Now I’m not a huge fan of Doris Day, even if she is iconic of a (ridiculously) idealized time and place (think squeaky-clean 1950’s ??TV-era America and you’re arrived in nirvana). But her singing of the pivotal tune Que Sera, Sera (Whatever Will Be, Will Be) in the 1956 Hitchcock film The Man Who Knew Too Much has always stuck with me. Whatever will be, will be. Is it a call to complacency, even existential immobility? I don’t think so. The key is in the third line: The future’s not ours, to see. I interpret this as: do what you can, perhaps even all you can, then the rest, the results and outcomes, lie in the future, with fate.

Now what in tarnation does all this have to do with an arts festival you might be asking yourself! Well, the title of this post could also have been “Managing Expectations.” A number of people asked me prior to the festival what my expectations were. I would answer philosophically, “I really don’t have any.” That of course was partly true. Never having attended a festival of this magnitude, I was just glad to be invited. At least initially. Once I started preparing for the festival – printing cards, matting prints, etc. – I began harboring hopes for a really big show, all the while telling myself to manage expectations!

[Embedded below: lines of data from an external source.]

(* ===== verification/OperatorObjects.v ===== *)
(** The objects that the operator creates and changes: the daemon set of KubeArmor for a kind
    of node ([internal/controller/resources.go]), and the updates of running objects
    ([internal/controller/cluster.go], [common/defaults.go]).

    Of a container its image, arguments, ports, mounts and seccomp profile are modelled, of
    a volume its name and its path or source.  The environment of the operator and the hash
    [ShortSHA] are arguments. *)
From Stdlib Require Import Ascii String.
From S2P Require Import Prelude GoStrings Common AppArmorEnforcer OperatorConfig.

Open Scope string_scope.
Open Scope Z_scope.

Record Volume := { vo_Name : string; vo_Source : string }.
Record Mount := { mo_Name : string; mo_Path : string; mo_ReadOnly : bool }.

Record KContainer := {
  co_Name : string; co_Image : string; co_Pull : string; co_Args : list string;
  co_Ports : list Z; co_Mounts : list Mount; co_Seccomp : option string }.

Record PodTemplate := {
  pt_Labels : gmap string string; pt_NodeSelector : gmap string string;
  pt_Init : list KContainer; pt_Containers : list KContainer; pt_Volumes : list Volume;
  pt_Secrets : list string; pt_Tolerations : list Toleration }.

(** The selector is the labels of the template. *)
Record DaemonSet := { ds_Name : string; ds_Template : PodTemplate; ds_Owned : bool }.

(** ** Constants *)

Definition EnforcerLabel : string := "kubearmor.io/enforcer".
Definition RuntimeLabel : string := "kubearmor.io/runtime".
Definition SocketLabel : string := "kubearmor.io/socket".
Definition NRISocketLabel : string := "kubearmor.io/nri-socket".
Definition RandLabel : string := "kubearmor.io/rand".
Definition OsLabel : string := "kubernetes.io/os".
Definition ArchLabel : string := "kubernetes.io/arch".
Definition BTFLabel : string := "kubearmor.io/btf".
Definition ApparmorFsLabel : string := "kubearmor.io/apparmorfs".
Definition SecurityFsLabel : string := "kubearmor.io/securityfs".
Definition SeccompLabel : string := "kubearmor.io/seccomp".
Definition OCIHooksLabel : string := "kubearmor.io/oci-hooks".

How good of a job did I do managing those expectations? As the French would say, “comme ci comme ??a.” So-so. I never got into the numbers game: expecting to sell x number of pieces while making y number of dollars. Slip into that and you are ripe for disappointment. Nonetheless, the word on the street was that this was shaping up to be a slow show, meaning lower than usual attendance and lower than expected receipts. So, I began to actively manage those expectations and try to chase away any thoughts of disappointment.

In the end – though I have no empirical attendance and sales data for the overall show – for me, it was a fine experience and a festival I would happily attend again. I did well, and really all you can do is give it your best shot and trust that what will be, will be. Que Sera, Sera.